J.J. Woodward, Assistant Surgeon, U.S. Army writes in the introduction, "This figure [the surgeons' strength figures] was invariably obtained by adding together the mean strengths given in the individual reports consolidated for the month." For those baffled by the difference between the Surgeon General's strength figures and the Adjutant General's muster rolls, he says: "... the returns of the Adjutant General represent the strengths on the day of their [submitted] date." That is, they represent a notional count for pay purposes of people assigned the unit on that one day (only) during the month.

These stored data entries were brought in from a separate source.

(** C6. The one that opens a conversation sends a frame from which the service derives the same session key:
    then both have a conversation under the tag, with that key, each with the keys of the other, and the
    service knows where its replies go. *)
Theorem conversation_established sc ss paths path o e es r nonce y payload ty fuel :
  let c := m_Identity e in let s := m_Identity es in let tag := OutboundContext.currentConvoTag o in
  opens sc s paths path o e -> listens ss (Identity.pub c) tag es ->
  in_width 64 ty -> str_ok payload -> length nonce = 32%nat ->
  (length (msg_text (intro_message c path tag payload ty)) <= service_proto_message_max_size)%nat -> (service_proto_frame_max_size <= fuel)%nat ->
  exists o1 e1 j o2 e2 k f, OutboundContext.AsyncGenIntro paths payload ty o e = (o1, e1, Some j) /\ OutboundContext.run_intro r nonce y j o1 e1 = Ok (o2, e2, true)
    /\ OutboundContext.sendQueue o2 = OutboundContext.sendQueue o ++ [(PathTransferMessage.make f (Introduction.pathID (OutboundContext.remoteIntro o)) y, path)]
    /\ ProtocolFrameSpec.arrives (Identity.s_sign sc) fuel f /\ GetCachedSessionKeyFor tag e2 = Some k /\ GetSenderFor tag e2 = Some (Identity.pub s)
    /\ forall y' now rnd ps, let f' := f <| ProtocolFrame.S_ := 0 |> in
      HandleHiddenServiceFrame y' ps f' es = Ok (true, es, Some (JIntro f'))
      /\ exists es', run_decrypt fuel now rnd ps (JIntro f') es = Ok (es', []) /\ GetCachedSessionKeyFor tag es' = Some k /\ GetSenderFor tag es' = Some (Identity.pub c)
        /\ GetReplyIntroFor tag es' = Some ((p_intro path) <| Introduction.router := p_Endpoint ps |>).
Proof using CS KS PS.
  intros c s tag Ho Hl Hty Hpay Hn Hlen Hfuel. pose proof (o_identity _ _ _ _ _ _ Ho) as Hc. pose proof (l_identity _ _ _ _ Hl) as Hs.
  destruct (Encrypt_run sc ss c s r nonce path tag payload ty (OutboundContext.remoteIntro o) fuel Hc Hs (o_reply _ _ _ _ _ _ Ho) Hn) as (C & K & secret & f & E & Hh & Ha & HK & HD & HX); [| done | done|].
  { unfold ProtocolMessageSpec.ok, intro_message. cbn -[zeros]. split_and!; try done; [apply Ho|apply (pub_ok _ _ Hc)|apply Ho]. }
  destruct (PutSender_known tag (Identity.pub s) false e (pub_ok _ _ Hs) (pub_addr _ _ Hs) (andb_false_r _) (o_session _ _ _ _ _ _ Ho)) as (s1 & Hs1 & Hr1).
  set (e1 := PutSenderFor tag (Identity.pub s) false e) in *. cbv zeta in E.
  match type of E with AsyncKeyExchange.Encrypt _ _ ?x ?g = Ok (_, ?x', _) => set (x0 := x) in *; set (g0 := g) in *; set (x1 := x') in * end.
  exists (o <| OutboundContext.generatedIntro := true |>), e1, (x0, g0, path), (o <| OutboundContext.generatedIntro := true |> <| OutboundContext.sendQueue ::= try_push (PathTransferMessage.make f (Introduction.pathID (OutboundContext.remoteIntro o)) y, path) |>),
    (AsyncKeyExchange.Result x1 e1), (session_key K secret), f.
  assert ((length (OutboundContext.sendQueue o) <? 512)%nat = true) as Hroom by (apply Nat.ltb_lt, Ho).
  pose proof (Result_run x1 e1 s1 Hs1) as HR. change (ProtocolMessage.tag (AsyncKeyExchange.msg x1)) with tag in HR. split_and!.
  - unfold OutboundContext.AsyncGenIntro. rewrite (o_fresh _ _ _ _ _ _ Ho), (o_intro _ _ _ _ _ _ Ho), (o_path _ _ _ _ _ _ Ho), (o_remote _ _ _ _ _ _ Ho), (o_keys _ _ _ _ _ _ Ho), (o_pq _ _ _ _ _ _ Ho). done.
  - unfold OutboundContext.run_intro. rewrite E. cbn [rbind negb]. unfold OutboundContext.Send. rewrite (o_ready _ _ _ _ _ _ Ho). cbn [andb].
    change (OutboundContext.sendQueue (o <| OutboundContext.generatedIntro := true |>)) with (OutboundContext.sendQueue o). by rewrite Hroom.
  - change (try_push (PathTransferMessage.make f (Introduction.pathID (OutboundContext.remoteIntro o)) y, path) (OutboundContext.sendQueue o) = OutboundContext.sendQueue o ++ [(PathTransferMessage.make f (Introduction.pathID (OutboundContext.remoteIntro o)) y, path)]).
    apply try_push_room, Ho.
  - done.
  - unfold GetCachedSessionKeyFor. by rewrite HR.
  - rewrite <- Hr1. apply (GetSender_lookup _ _ _ HR). change (IntroSetSpec.info_ok (Session.remote s1)). rewrite Hr1. apply Hs.
  - exact (service_answers sc ss c es C K secret nonce path (intro_message c path tag payload ty) f fuel Hc Hl eq_refl Hh Ha HK HD HX).
Qed.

It's the paymaster's snapshot of one day.

Looking at this volume's Table VI for the Army of the Potomac, we revisit Livermore's well-thought-out battle tally for the Seven Days: McClellan fought outnumbered, 83,345 total engaged vs. Lee's 86,748, says Livermore.

But the surgeons tell us a different story. In the month of June, 1862, the mean effective strength of the AoP (pre-sickness, pre-death) was 78,733. McClellan cannot have had 83,345 men on the field. Furthermore, that 78,733 suffered 24,690 medical cases of treated illness during the month (this does not include combat wounds or deaths; it may include multiple illnesses in one person); additionally 705 non-combat deaths were suffered.

The difference between the surgeons' view of events and even the most careful reconstruction from pay records is striking. It is not clear how we might fairly deduct the numbered medical cases from McClellan's maximum number of boots on the ground (78,733), however if we do that, we are then ready to make further deductions, as Livermore did, for details, detachments, shirking, picket duty, the base at White House, etc.

In July, McClellan is reinforced, bringing the surgeons' mean to 106,069 men available for operations against Richmond. However, these men reported 42,811 cases of sickness, 371 of them dying.

Drew Wagenhoffer mentioned to me that AoP illness on the peninsula gets mere "lip service" from authors eager to move their stories forward. I agree. The root of that comment speaks to Civil War historians not wanting to do their research while still committing to numeric interpretations of virtue. The treatment of numbers and the dedication to story structure are the two most obvious indications we have that Civil War history as a field is broken.

For even the most casual ACW reader, neither the name Livermore nor The Medical and Surgical History of the War of the Rebellion should be a discovery on some fool's blog.